Últimas indefectivações

segunda-feira, 13 de julho de 2020

Encantos e desencantos de um Benfiquista do norte

"1990, Carrazeda de Ansiães. 449 km à Luz. Tarde demais para testemunhar a glória europeia, cedo demais para ter uma infância feliz.
Foi mais ou menos assim que este vosso consócio cresceu: com algum terror das segundas de manhã, confuso entre a realidade do quotidiano futebolístico e as histórias de grandes clássicos na Luz, dos 4-4 em Lerverkusen, naquela bancada, dos posters gloriosos e triunfantes que forravam a velha carpintaria, herdadas pelo sangue de uma indefectível devoção ao Sport Lisboa e Benfica.
Não podia conformar-me com aquela disparidade entre o que via e o que ouvia. Pedia A Bola, mesmo antes de saber ler; fazia relatos imaginados num pequeno microfone; a bandeira que hoje me acompanha aos jogos tem um pequeno rasgão, de êxtase, às voltas pela Vila numa pequena bicicleta a celebrar, sozinho, um título no Hóquei. Mas não chegava. O Benfica, o meu Benfica, era longe. Como que um filme que vem lá de Hollywood, um amor distante, intocável, intangível. Decidi, portanto, pedir explicações: com aquela letra de escola primária, escrevi a Vale e Azevedo. Não me respondeu. Mas, à data, senti que fiz a minha parte.
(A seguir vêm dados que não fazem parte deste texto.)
(* ===== verification/RfsMp4Props.v ===== *)
(** * rfs: what the MP4 demuxer gives back

    Conversions end; the parameter sets and the samples rmr writes come back as
    they were recorded, in a buffer that is always large enough; and a forged
    length passes the checks of the conversion. *)

From Stdlib Require Import String.
From stdpp Require Import list.
From S2P Require Import Prelude Mux MuxProps MuxHeader Nal RfsAnnexb RfsMp4.

(** ** Conversions end *)

Lemma be_fold_nonneg l : forall a, 0 <= a -> Forall is_byte l -> 0 <= fold_left (fun a b => Z.lor (u32 (Z.shiftl a 8)) b) l a.
Proof.
  induction l as [|b l IH]; intros a Ha Hl; [done|]. apply Forall_cons in Hl as [Hb Hl]. cbn [fold_left]. apply IH; [|done].
  apply Z.lor_nonneg. split; [apply uwrap_range; lia|unfold is_byte in Hb; lia].
Qed.

Lemma annexb_loop_ends nls src cap : Forall is_byte src -> forall fuel spos out,
  0 <= cap - Z.of_nat (length out) < 4 * Z.of_nat fuel -> annexb_loop fuel nls src spos cap out <> Conv_fuel.
Proof.
  intros Hb. induction fuel as [|fuel IH]; intros spos out Hf; [lia|]. cbn [annexb_loop]. cbv zeta.
  destruct (_ <=? _); [|done]. set (n := fold_left _ _ 0).
  assert (Hn : 0 <= n) by (apply be_fold_nonneg; [lia|]; by apply Forall_take, Forall_drop).
  destruct (u32 (_ + n) >? _); [done|]. destruct (u32 (_ + 4 + n) >? cap); [done|].
  destruct ((_ >? _) || (_ >? cap)) eqn:E; [done|]. bool_to_prop. apply IH.
  rewrite !length_app, length_take. change (length annexb_sc) with 4%nat. lia.
Qed.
Vigo. Inconsolável, procurei no olhar revoltado do meu pai as respostas para aquilo que acabara de ver. Habituado aos Domingos de Distrital, sabia, tinha a certeza, até àquele dia, que nunca aconteceria ao meu Benfica, ao grande Benfica. Foi mais uma facada na fantasia, no orgulho, a primeira de muitas nos dias que se sucederam, num fenómeno que também não compreendia, e arrisco dizer ainda não compreendo: por que é que se odeia tanto alguém só por ser de outro clube; por que é que os adeptos, velho e novos, de um clube que ganhava sempre tinham tanta raiva ao Benfica. E, é também por isso, que quero que o Benfica ganhe sempre: por nós, pelos nossos e pelos que dos nossos infortúnios fazem depender a sua felicidade.
Depois veio aquela final do Camacho, a monumental caravana a celebrar o título de Trapattoni e cheguei a Lisboa a tempo de assistir, finalmente de perto, a cheirar a relva, ao rolo compressor de Jesus. Subi à Estátua, literalmente, e senti, ali, naquela noite que depois daquele momento nada nos poderia parar. Íamos, todos juntos, cumprir o sonho, cumprir o destino do Benfica.
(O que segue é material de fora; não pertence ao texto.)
Lemma rod_draw_text_ok f bw bh text align color stroke_color stroke buf :
  sized bw bh buf -> font_ok f ->
  exists buf', rod_draw_text f bw bh text align color stroke_color stroke buf = Some buf' /\
    sized bw bh buf' /\ Forall is_byte buf' /\
    forall x y, inside bw bh x y -> ~ ink f bw text align stroke x y -> pixel_at bw buf' x y = [0; 0; 0; 0].
Proof.
  intros Hs Hf. destruct (clear_facts bw bh buf Hs) as (Hs0 & Hb0 & H0).
  set (pen := pen_start f bw text align stroke). set (base := f_ascender f + (if 0 <? stroke then stroke else 0)).
  assert (Hbase : base = f_ascender f + Z.max 0 stroke) by (unfold base; destruct (Z.ltb_spec 0 stroke); lia).
  set (Q := fun x y => existsb (fun sy => existsb (fun sx =>
      (Z.abs sx + Z.abs sy <=? stroke) && in_text f (pen + sx) (base + sy) text x y)
      (range (- stroke) (stroke + 1))) (range (- stroke) (stroke + 1))).
  assert (Ht : touches bw bh (fun x y => Q x y || in_text f pen base text x y) (clear buf)
    (rod_draw_text f bw bh text align color stroke_color stroke buf)).
  { unfold rod_draw_text. cbv zeta. apply touches_bind.
    - destruct (Z.ltb_spec 0 stroke); [apply stroke_touches | apply touches_id]; done.
    - intros b' Hl Hb'. apply draw_string_touches; [by eapply picture_length | done..]. }
  destruct Ht as (b' & He & Hl & Hb' & Hp). exists b'. split_and!; [done | by eapply picture_length | done |].
  intros x y Hi Hni. rewrite Hp; [by apply H0 | done |]. apply orb_false_iff. split; apply not_true_is_false; intros Hx; apply Hni.
  - unfold Q in Hx. apply existsb_exists in Hx as (sy & _ & Hx). apply existsb_exists in Hx as (sx & _ & Hx).
    apply andb_true_iff in Hx as [? Hx]. bool_to_prop. exists sx, sy. rewrite <- Hbase. split; [lia | done].
  - exists 0, 0. rewrite <- Hbase, !Z.add_0_r. split; [lia | done].
Qed.

(** C26: Drawing a line of text never writes outside the buffer nor reads outside a
    glyph, whatever the text, alignment, stroke and glyph positions: the call ends
    with a buffer of the same size whose bytes are bytes, and every pixel of the
    picture away from the glyph boxes and their stroke is transparent black,
    whatever the buffer held before. *)
Theorem rod_text_in_boxes f bw bh text align color stroke_color stroke buf :
  sized bw bh buf -> font_ok f ->
  exists buf', rod_draw_text f bw bh text align color stroke_color stroke buf = Some buf' /\
    sized bw bh buf' /\ Forall is_byte buf' /\
    forall x y, inside bw bh x y -> ~ ink f bw text align stroke x y -> pixel_at bw buf' x y = [0; 0; 0; 0].
Proof. apply rod_draw_text_ok. Qed.

(** ** The glyph cache *)

Lemma cache_prefix lib size l gs m :
  Forall (fun cp => sft_render lib size cp <> Sft_none) l -> Z.of_nat (length gs) + Z.of_nat (length l) <= ROD_GLYPH_CACHE_SIZE ->
  exists gs', fst (fold_left (fun gm cp => cache_glyph lib size cp gm) l (gs, m)) = gs ++ gs' /\ g_codepoint <$> gs' = l.
Proof.
  unfold ROD_GLYPH_CACHE_SIZE. revert gs m. induction l as [|cp l IH]; intros gs m Hl Hlen; [exists []; by rewrite app_nil_r|].
  inversion_clear Hl as [|? ? Hcp Hl']. cbn [fold_left length] in *.
  assert (Hc : exists g m', g_codepoint g = cp /\ cache_glyph lib size cp (gs, m) = (gs ++ [g], m')).
  { unfold cache_glyph, ROD_GLYPH_CACHE_SIZE. destruct (Z.ltb_spec (Z.of_nat (length gs)) 95); [|lia]. cbn.
    destruct (sft_render lib size cp); [done|do 2 eexists; (split; [|reflexivity]); reflexivity..]. }
  destruct Hc as (g & m' & Hg & ->). destruct (IH (gs ++ [g]) m' Hl') as (gs' & He & Hm).
  { rewrite length_app. cbn. lia. }
  exists (g :: gs'). rewrite He, <- app_assoc. cbn. by rewrite Hm, Hg.
Qed.

Lemma cache_later lib size l gs m :
  exists gs', fst (fold_left (fun gm cp => cache_glyph lib size cp gm) l (gs, m)) = gs ++ gs' /\ (g_codepoint <$> gs') `sublist_of` l.
Proof.
  revert gs m. induction l as [|cp l IH]; intros gs m; [exists []; by rewrite app_nil_r|]. cbn [fold_left].
  assert (Hc : (exists m', cache_glyph lib size cp (gs, m) = (gs, m')) \/
    exists g m', g_codepoint g = cp /\ cache_glyph lib size cp (gs, m) = (gs ++ [g], m')).
  { unfold cache_glyph. destruct (negb _); [left; by exists m|]. destruct (sft_render lib size cp);
      [left; by exists m | right; do 2 eexists; (split; [|reflexivity]); reflexivity..]. }
  destruct Hc as [(m' & ->)|(g & m' & Hg & ->)].
  - destruct (IH gs m') as (gs' & -> & Hs). exists gs'. split; [done|]. by apply sublist_cons.
  - destruct (IH (gs ++ [g]) m') as (gs' & -> & Hs). exists (g :: gs'). rewrite <- app_assoc. split; [done|]. cbn.
    rewrite Hg. by apply sublist_skip.
Qed.

Lemma sublist_range_lookup lo hi (l : list Z) k v : l `sublist_of` range lo hi -> l !! k = Some v -> lo + Z.of_nat k <= v < hi.
Proof.
  unfold range. remember (Z.to_nat (hi - lo)) as n eqn:Hn. revert lo l k Hn.
  induction n as [|n IH]; intros lo l k Hn Hs Hk.
  { rewrite seqZ_nil in Hs by lia. apply sublist_nil_r in Hs. by subst. }
  rewrite seqZ_cons in Hs by lia. replace (Z.pred (hi - lo)) with (hi - Z.succ lo) in Hs by lia.
  apply sublist_cons_r in Hs as [Hs|(l' & -> & Hs)].
  - pose proof (IH (Z.succ lo) l k ltac:(lia) Hs Hk). lia.
  - destruct k as [|k]; cbn in Hk; [injection Hk as <-; lia|]. pose proof (IH (Z.succ lo) l' k ltac:(lia) Hs Hk). lia.
Qed.

Lemma range_split lo mid hi : lo <= mid <= hi -> range lo hi = range lo mid ++ range mid hi.
Proof. intros. unfold range. replace (hi - lo) with ((mid - lo) + (hi - mid)) by lia. rewrite seqZ_app by lia. do 2 f_equal; lia. Qed.

(** A font context can draw exactly the characters that come before the first
    one its library could not render: the cache skips a failed character while the
    lookup indexes by character, so one failure hides every printable character
    after it, and with no failure all ninety-five are there. *)
Theorem rod_glyphs_before_failure lib shared stroke size f cp0 cp :
  shared || sft_loadfile lib = true -> is_Some (sft_lmetrics lib size) ->
  0x20 <= cp0 <= 0x7F -> (forall c, 0x20 <= c < cp0 -> sft_render lib size c <> Sft_none) ->
  (cp0 = 0x7F \/ sft_render lib size cp0 = Sft_none) ->
  is_Some (rod_glyph_lookup (fst (rod_render_init lib shared stroke size f)) cp) <-> 0x20 <= cp < cp0.
Proof.
  intros Hload [[asc desc] Hlm] Hcp0 Hok Hfail. unfold rod_render_init. rewrite Hload, Hlm. cbn [negb].
  assert (Hc : exists g1 g2, fst (cache_glyphs lib size) = g1 ++ g2 /\ g_codepoint <$> g1 = range 0x20 cp0 /\
    (g_codepoint <$> g2) `sublist_of` range (cp0 + 1) 0x7F).
  { unfold cache_glyphs. rewrite (range_split 0x20 cp0 0x7F) by lia. rewrite fold_left_app.
    destruct (cache_prefix lib size (range 0x20 cp0) [] 0) as (g1 & He & Hg1).
    { apply list.Forall_forall. intros c Hc. apply elem_of_range in Hc. by apply Hok. }
    { unfold range, ROD_GLYPH_CACHE_SIZE. rewrite length_seqZ. cbn [length]. lia. }
    destruct (fold_left _ (range 32 cp0) _) as [gs m]. cbn in He. subst gs. exists g1.
    destruct Hfail as [->|Hf]; [exists []; split_and!; [by rewrite app_nil_r | done | apply sublist_nil_l]|].
    destruct (decide (cp0 = 0x7F)) as [->|]; [exists []; split_and!; [by rewrite app_nil_r | done | apply sublist_nil_l]|].
    rewrite (range_split cp0 (cp0 + 1) 0x7F) by lia. rewrite fold_left_app.
    replace (range cp0 (cp0 + 1)) with [cp0] by (unfold range; rewrite Z.add_simpl_l; done).
    cbn [fold_left]. assert (cache_glyph lib size cp0 (g1, m) = (g1, m)) as -> by (unfold cache_glyph; rewrite Hf; by destruct (negb _)).
    destruct (cache_later lib size (range (cp0 + 1) 0x7F) g1 m) as (g2 & He & Hs). by exists g2. }
  destruct (cache_glyphs lib size) as [gs m]. cbn in Hc. destruct Hc as (g1 & g2 & -> & H1 & H2).
  unfold rod_glyph_lookup. cbn [fst f_glyphs].
  assert (Hlen : Z.of_nat (length g1) = cp0 - 0x20).
  { rewrite <- (length_fmap g_codepoint), H1. unfold range. rewrite length_seqZ. lia. }
  destruct ((0x20 <=? cp) && (cp <=? 0x7E)) eqn:E; bool_to_prop.
  2: { rewrite Z.leb_gt in E. rewrite Z.leb_gt in E. split; [intros [? ?]; done | lia]. }
  destruct (Z.lt_ge_cases cp cp0) as [Hlt|Hge].
  - split; [lia|intros _]. destruct (lookup_lt_is_Some_2 g1 (Z.to_nat (cp - 0x20))) as [g Hg]; [lia|].
    rewrite lookup_app_l by lia. rewrite Hg. assert (Hcp : (g_codepoint <$> g1) !! Z.to_nat (cp - 0x20) = Some (g_codepoint g)) by (by rewrite list_lookup_fmap, Hg).
    rewrite H1 in Hcp. unfold range in Hcp. apply lookup_seqZ in Hcp as [Hcp _]. replace (g_codepoint g) with cp by lia. by rewrite Z.eqb_refl.
  - split; [|lia]. intros [g0 Hg0]. exfalso. rewrite lookup_app_r in Hg0 by lia.
    destruct (g2 !! _) as [g|] eqn:Eg; [|done]. destruct (Z.eqb_spec (g_codepoint g) cp); [|done].
    assert (Hcp : (g_codepoint <$> g2) !! (Z.to_nat (cp - 0x20) - length g1)%nat = Some cp) by (rewrite list_lookup_fmap, Eg; cbn; congruence).
    pose proof (sublist_range_lookup _ _ _ _ _ H2 Hcp). lia.
Qed.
Todos os maus dias que daí em diante nos aconteceram tiveram sempre o sabor agridoce de um pequeno contratempo: ajoelhamos, com ele, no Dragão, mas sabíamos que em pouco tempo haveria de ser tudo nosso, ganhar de goleada em todos os estádios, erguer todos os troféus até ao dia em que veríamos um de nós com a orelhuda na mão. Tínhamos, e temos, as melhores infraestruturas, a promessa da estrutura mais diferenciada e profissionalizada, adeptos que vão a todo o lado e não abandonam os seus. Tínhamos tudo. E, como parece que só acontece a quem tem tudo, tivemos também a escolha de não querer nada.
E é assim, que regressado a norte, depois de incontáveis tardes e noites na Luz, depois de quilómetros e quilómetros atrás dos nossos jogadores, ao Sol e à chuva, me volto a sentir como naquela infância confusa e incrédula. Mas agora, sem a inocência; agora com a revolta de ver este Benfica, que já não é o meu Benfica, a oferecer balões de oxigénio a quem nos odeia de forma cega; a entregar-se nas mãos de quem não sente a camisola que veste; a ser gerido por quem usa o emblema na lapela como um adorno, não um desígnio. E o que dói mais hoje do que na altura: muito pior do que não poder é não querer. É abdicar. É ver o Benfica, que amo, usado e abusado. E pouco poder fazer, senão tentar usar da melhor maneira os votos que o primeiro ordenado pôs a contar, e que dadas as circunstâncias, pouco mais valem do que aquela carta a Vale e Azevedo. Ainda assim, e sempre: Viva o Benfica!"